Although the above-mentioned is the best option, not everyone is lucky enough to afford a car in cash. However, there are various financing options available. These include hire purchase loan (car loan), rent-to-buy as well as using credit facilities such as getting a personal loan, mortgage bond or even using your credit card. The downside to all of these methods is that they include interest payments.

So, Mapaya emphasises the importance of requesting a shorter payment term in order to avoid paying more interest for the outstanding debt. Compare the different methods of financing as well as the interest rates available to you because this will determine how much you pay back, and save on your car.

“A longer term means more money is repaid, and this is a fact that escapes a lot of people,” he says.

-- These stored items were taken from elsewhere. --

Lemma stable_raise {A : Type} (e : exception) : stable R (@raise S A e).
Proof. intros s; reflexivity. Qed.

Lemma stable_lift {A : Type} (r : result A) : stable R (lift r).
Proof. intros s; reflexivity. Qed.

Lemma stable_gets {A : Type} (f : S -> A) : stable R (gets f).
Proof. intros s; reflexivity. Qed.

Lemma stable_bind {A B : Type} (m : ST S A) (k : A -> ST S B) :
  stable R m -> (forall a, stable R (k a)) -> stable R (bind m k).
Proof.
  intros Hm Hk s. unfold bind.
  specialize (Hm s). destruct (m s) as [[a|e] s1]; cbn in *.
  - etransitivity; [exact Hm|apply Hk].
  - exact Hm.
Qed.

Lemma stable_finally {A : Type} (body : ST S A) (release : ST S unit) :
  stable R body -> stable R release -> stable R (finally body release).
Proof.
  intros Hb Hr s. unfold finally.
  specialize (Hb s). destruct (body s) as [r s1]; cbn in *.
  specialize (Hr s1). destruct (release s1) as [[[]|e] s2]; cbn in *;
    etransitivity; eassumption.
Qed.

End Stable.

Ltac stable_step :=
  lazymatch goal with
  | |- stable _ (ret _) => apply stable_ret; exact _
  | |- stable _ (raise _) => apply stable_raise; exact _
  | |- stable _ (lift _) => apply stable_lift; exact _
  | |- stable _ (gets _) => apply stable_gets; exact _
  | |- stable _ (bind _ _) => apply stable_bind; [exact _| |intro]
  | |- stable _ (finally _ _) => apply stable_finally; [exact _| |]
  | |- stable _ (match ?x with _ => _ end) => destruct x
  end.

Lemma written_app (a b : list event) : written (a ++ b) = written a ++ written b.
Proof.
  induction a as [|ev a IH]; [reflexivity|].
  destruct ev; cbn; rewrite ?IH; reflexivity.
Qed.

#[local] Instance same_snapshot_pre : PreOrder same_snapshot.
Proof.
  split; [intros s; reflexivity|].
  intros a b c H1 H2; unfold same_snapshot in *; congruence.
Qed.

#[local] Instance same_client_pre : PreOrder same_client.
Proof.
  split; [intros s; reflexivity|].
  intros a b c H1 H2; unfold same_client in *; congruence.
Qed.

#[local] Instance quiet_pre : PreOrder quiet.
Proof.
  split.
  - intros s. exists []. rewrite app_nil_r. split; reflexivity.
  - intros a b c [x [Hx Wx]] [y [Hy Wy]]. exists (x ++ y).
    rewrite Hy, Hx, <- app_assoc, written_app, Wx, Wy. split; reflexivity.
Qed.

#[local] Instance sticky_pre : PreOrder sticky.
Proof. split; [intros s H; exact H | intros a b c H1 H2 H; auto]. Qed.

(** *** The composite operations keep what their steps keep *)

Section Composite.

Variable W : World.
Variable K : Constants.
Variable R : Sys -> Sys -> Prop.
Context {PR : PreOrder R}.

(** An assignment to [scanner], [device] or [address]. *)
Hypothesis R_identity : forall f,
  (forall o, _client (f o) = _client o /\ auto_refresh (f o) = auto_refresh o
             /\ snapshot (f o) = snapshot o) ->
  stable R (assign f).
(** An assignment to an attribute of the snapshot. *)
Hypothesis R_status : forall f,
  (forall o, _client (f o) = _client o /\ auto_refresh (f o) = auto_refresh o) ->
  stable R (assign f).
(** The creation of the client. *)
Hypothesis R_new : forall d s, _client (self s) = None ->
  R s (snd (assign (set__client (Some (SaveConnectBleakClient.new d))) s)).
Hypothesis R_enter : stable R (on_client (SaveConnectBleakClient.__aenter__ W)).
Hypothesis R_exit : stable R (on_client SaveConnectBleakClient.__aexit__).
Hypothesis R_read : forall ch,
  stable R (on_client (SaveConnectBleakClient.read_gatt_char W ch)).
Hypothesis R_write : forall ch data rsp,
  stable R (on_client (SaveConnectBleakClient.write_gatt_char W ch data rsp)).
Hypothesis R_connect : stable R (on_client (SaveConnectBleakClient.connect W)).
Hypothesis R_disconnect : stable R (on_client SaveConnectBleakClient.disconnect).
Hypothesis R_sleep : stable R sleep_quarter_second.
Hypothesis R_now : stable R (now W).
(** From [2^1024 - 2^970] on it raises. *)
Lemma float_of_int_overflow (n : Z) :
  2 ^ 1024 - 2 ^ 970 <= n -> float_of_int n = None.
Proof.
  intros Hge. unfold float_of_int.
  set (X := 2 ^ 970) in *.
  assert (HX : 0 < X) by (apply Z.pow_pos_nonneg; lia).
  assert (E1024 : 2 ^ 1024 = 2 ^ 54 * X) by (apply (pow2_split 54 970); lia).
  assert (E1023 : 2 ^ 1023 = 2 ^ 53 * X) by (apply (pow2_split 53 970); lia).
  destruct n as [|p|p]; try lia.
  pose proof (digits2_pos_bounds p) as [Dlo Dhi].
  set (d := Zpos (digits2_pos p)) in *.
  assert (Hd : 1024 <= d).
  { destruct (Z.le_gt_cases 1024 d) as [|Hsmall]; [assumption|].
    assert (2 ^ d <= 2 ^ 1023) by (apply Z.pow_le_mono_r; lia). lia. }
  destruct (binary_normalize_long p ltac:(fold d; lia))
    as (m2 & Hm1 & Hcases & Hdown & Hup & ->).
  fold d in Hm1, Hcases, Hdown, Hup |- *.
  destruct (Z.leb_spec (d - 53 + 1) 971); [lia|].
  destruct (Z.leb_spec (d - 53) 971) as [Hk|]; [|now destruct (m2 <? 2 ^ 53)].
  assert (Ed : d - 53 = 971) by lia.
  rewrite Ed in *.
  replace (971 - 1) with 970 in * by lia. fold X in Hdown, Hup.
  assert (E971 : 2 ^ 971 = X * 2) by (unfold X; apply (pow2_split 970 1); lia).
  rewrite E971 in *.
  rewrite <- Z.div_div in * by lia.
  set (h := Zpos p / X) in *.
  assert (Hlo : 2 ^ 54 - 1 <= h) by (apply Z.div_le_lower_bound; lia).
  assert (Hhi : h < 2 ^ 54).
  { apply Z.div_lt_upper_bound; [lia|]. replace d with 1024 in Dhi by lia. lia. }
  assert (Eh : h = 2 ^ 54 - 1) by lia.
  assert (Hodd : Z.odd h = true) by (rewrite Eh; reflexivity).
  assert (Hm1eq : h / 2 = 2 ^ 53 - 1) by (rewrite Eh; reflexivity).
  assert (Hodd1 : Z.odd (h / 2) = true) by (rewrite Hm1eq; reflexivity).
  specialize (Hup Hodd Hodd1).
  destruct (Z.ltb_spec m2 (2 ^ 53)); [lia | reflexivity].
Qed.

(* ================================================================== *)
(** ** Facts about [ORDER BY] *)

Section OrderByFacts.
Context {A : Type}.
Variable key : A -> Z.

Lemma insert_by_perm (a : A) (l : list A) :
  Permutation (a :: l) (insert_by key a l).
Proof.
  induction l as [|b l IH]; simpl.
  - apply Permutation_refl.
  - destruct (key a <=? key b).
    + apply Permutation_refl.
    + eapply perm_trans; [apply perm_swap|].
      now apply perm_skip.
Qed.

Lemma order_by_perm (l : list A) : Permutation l (order_by key l).
Proof.
  induction l as [|a l IH]; simpl.
  - constructor.
  - eapply perm_trans; [apply perm_skip, IH|].
    apply insert_by_perm.
Qed.

Lemma insert_by_Forall (P : A -> Prop) (a : A) (l : list A) :
  P a -> Forall P l -> Forall P (insert_by key a l).
Proof.
  intros Ha Hl.
  induction Hl as [|b l Hb Hl IH]; simpl.
  - now constructor.
  - destruct (key a <=? key b); repeat constructor; assumption.
Qed.

Lemma insert_by_sorted (a : A) (l : list A) :
  StronglySorted (key_le key) l -> StronglySorted (key_le key) (insert_by key a l).
Proof.
  induction 1 as [|b l Hs IH Hb]; simpl.
  - repeat constructor.
  - destruct (key a <=? key b) eqn:E.
    + apply Z.leb_le in E.
      constructor; [now constructor|].
      constructor; [exact E|].
      eapply Forall_impl; [|exact Hb].
      unfold key_le; intros; lia.
    + apply Z.leb_gt in E.
      constructor; [exact IH|].
      apply insert_by_Forall; [unfold key_le; lia | exact Hb].
Qed.

Lemma order_by_sorted (l : list A) : StronglySorted (key_le key) (order_by key l).
Proof.
  induction l as [|a l IH]; simpl.
  - constructor.
  - now apply insert_by_sorted.
Qed.

(** A list that is already in key order is returned as it is. *)
Lemma order_by_already_sorted (l : list A) :
  StronglySorted (key_le key) l -> order_by key l = l.
Proof.
  induction 1 as [|a l Hs IH Ha]; simpl; [reflexivity|].
  rewrite IH.
  destruct l as [|b l]; [reflexivity|]; simpl.
  inversion Ha as [|? ? Hab _]; subst.
  unfold key_le in Hab.
  apply Z.leb_le in Hab.
  now rewrite Hab.
Qed.

Lemma order_by_In (a : A) (l : list A) : In a (order_by key l) <-> In a l.
Proof.
  split; apply Permutation_in;
    [apply Permutation_sym|]; apply order_by_perm.
Qed.
(** * Core mission control: the ops specialist and the health database entrypoint

    A shallow embedding of
    - [src/orchestrator/ops-specialist/index.ts] ([OpsSpecialist]) and
    - [src/unnamed/part_001] ([HealthOps], the RPC entrypoint over DB_HEALTH),
    with the D1 (SQLite) database seen through drizzle-orm as lists of rows. *)

From Stdlib Require Import String List ZArith Bool QArith Lia.
From Stdlib Require Import Sorting.Sorted Permutation.
From Stdlib Require Import Numbers.DecimalString.
Import ListNotations.
Open Scope string_scope.

(** ** Promises and JavaScript errors *)

(** A thrown JavaScript [Error]: its [name] ("Error", "RemediationError", ...)
    and its [message]. *)
Record JsError := mkJsError { err_name : string; err_message : string }.

(** How an awaited promise settles. *)
Inductive Settled (A : Type) : Type :=
| Resolved (v : A)
| Rejected (e : JsError).
Arguments Resolved {A} v.
Arguments Rejected {A} e.

(** ** Generic helpers: ORDER BY as a stable insertion sort, JS strings *)

Section SortBy.
Context {A : Type} (le : A -> A -> bool).

Fixpoint insert_by (x : A) (l : list A) : list A :=
  match l with
  | [] => [x]
  | y :: ys => if le x y then x :: y :: ys else y :: insert_by x ys
  end.

Fixpoint sort_by (l : list A) : list A :=
  match l with
  | [] => []
  | x :: xs => insert_by x (sort_by xs)
  end.
End SortBy.

(** [a.join(sep)] on an array of strings. *)
Fixpoint join (sep : string) (l : list string) : string :=
  match l with
  | [] => ""
  | [x] => x
  | x :: xs => x ++ sep ++ join sep xs
  end.

(** A JS number (here always a non-negative integer) in a template literal. *)
Definition nat_to_string (n : nat) : string :=
  NilZero.string_of_uint (Nat.to_uint n).

(** [xs[0] ?? d] *)
Definition head_or {A} (d : A) (l : list A) : A :=
  match l with [] => d | x :: _ => x end.

(** ** OpsSpecialist (src/orchestrator/ops-specialist/index.ts) *)

Module Ops.

(** A row of the [followups] table of DB. *)
Record Followup := mkFollowup {
  fu_id : Z;
  fu_order_id : string;
  fu_type : string;
  fu_impact_level : Z;
  fu_file_path : option string;
  fu_message : string
}.

(** A row of the [operation_logs] table of DB. *)
Record OperationLog := mkOperationLog {
  op_id : Z;
  op_order_id : string;
  op_action : string
}.

(** The first argument of [githubRemediation.createIssue]. *)
Record IssueContext := mkIssueContext {
  ctx_order_id : option string;
  ctx_file_path : string;
  ctx_error_code : string;
  ctx_message : string
}.

(** One call of [githubRemediation.createIssue(env, context, note)]. *)
Record IssueCall := mkIssueCall { call_context : IssueContext; call_note : string }.

(** The bindings of [env] the module uses: the two DB tables, the clock
    ([new Date().toISOString()]) and the issue-tracking collaborator, which
    answers each issue-creation request with success or failure. *)
Record Env := mkEnv {
  followups : list Followup;
  operation_logs : list OperationLog;
  now_iso : string;
  tracker_accepts : IssueCall -> bool
}.

(** The computations of the module: they record every [createIssue] call in
    a log (state) and settle as a promise. *)
Definition OpsM (A : Type) := list IssueCall -> Settled A * list IssueCall.

Definition ret {A} (a : A) : OpsM A := fun log => (Resolved a, log).

Definition bind {A B} (m : OpsM A) (k : A -> OpsM B) : OpsM B :=
  fun log =>
    match m log with
    | (Resolved a, log') => k a log'
    | (Rejected e, log') => (Rejected e, log')
    end.

Notation "x <- m ;; k" := (bind m (fun x => k)) (at level 61, m at next level, right associativity).
Notation "m ;;; k" := (bind m (fun _ => k)) (at level 61, right associativity).

(** Modelled from the spec: [githubRemediation.createIssue]
    (orchestrator/worker/services/remediation/githubRemediation, not under
    src/). Section 4.4: it opens a tracking issue in the external issue
    system and fails with [RemediationError] if issue creation itself fails. *)
Definition createIssue (env : Env) (context : IssueContext) (note : string) : OpsM unit :=
  fun log =>
    let c := mkIssueCall context note in
    if tracker_accepts env c
    then (Resolved tt, (log ++ [c])%list)
    else (Rejected (mkJsError "RemediationError" "issue creation failed"), (log ++ [c])%list).

(** [resolveConflict(env, repo, branch, conflictFiles)] *)
Definition resolveConflict (env : Env) (repo branch : string) (conflictFiles : list string)
  : OpsM unit :=
  let note := "Conflict detected in " ++ repo ++ ":" ++ branch ++ " → "
              ++ join ", " conflictFiles in
  createIssue env
    (mkIssueContext None (head_or "unknown" conflictFiles) "merge_conflict" note)
    "Ops Specialist auto-detected conflict and opened an issue.".

(** The summary block of a delivery report. *)
Record Summary := mkSummary { issues : nat; ops_count : nat; last_updated : string }.

Record DeliveryReport := mkDeliveryReport {
  order_id : string;
  summary : Summary;
  report_followups : list Followup;
  operations : list OperationLog
}.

READ MORE | Car buying guide: Consider the intended use, plus 4 other tips when shopping around for a used car 

3. Avoid balloon payments

“When purchasing a new car through debt, you need to save up for the deposit. This will reduce the time period left to pay it off, and subsequently reduce the interest,” Moloko says.

You should also try to steer away from any balloon payments.

“This may sound like a good deal, however, it may impact your finances when the balloon payment is due. If you’re unable to pay it, most financing companies will give you the option to refinance. This means you’ll be paying more interest on a vehicle that has already decreased in value,” she explains.

4. Get great value for your money

The most important outcome in buying a car, other than convenience and those sweet joy rides, is getting value for money.

“Value is measured through the increase in asset value, being ease of mobility, income-generating opportunities or even emotional value,” Moloko says.

Driving your dream car, and smiling at every corner knowing that your finances are covered is the best you can hope for, or a goal you can work towards achieving. You just need to make the right financial decisions before you buy that car.

If you answer “yes” to most of these questions from our experts, then you’re good to buy a car:

The budget. Have you drawn up a budget that incorporates any expenses that come with buying a car?

Check the price tag. Do you know the value of the car you want, and are you planning around the implications of buying it?

Gather those coins. Do you have a deposit to help reduce the capital and interest?

Weigh your gains. What is the return on investment when buying the car?

The pros and cons. Can you defer the purchase until you’re in a better financial standing that matches the return on investment?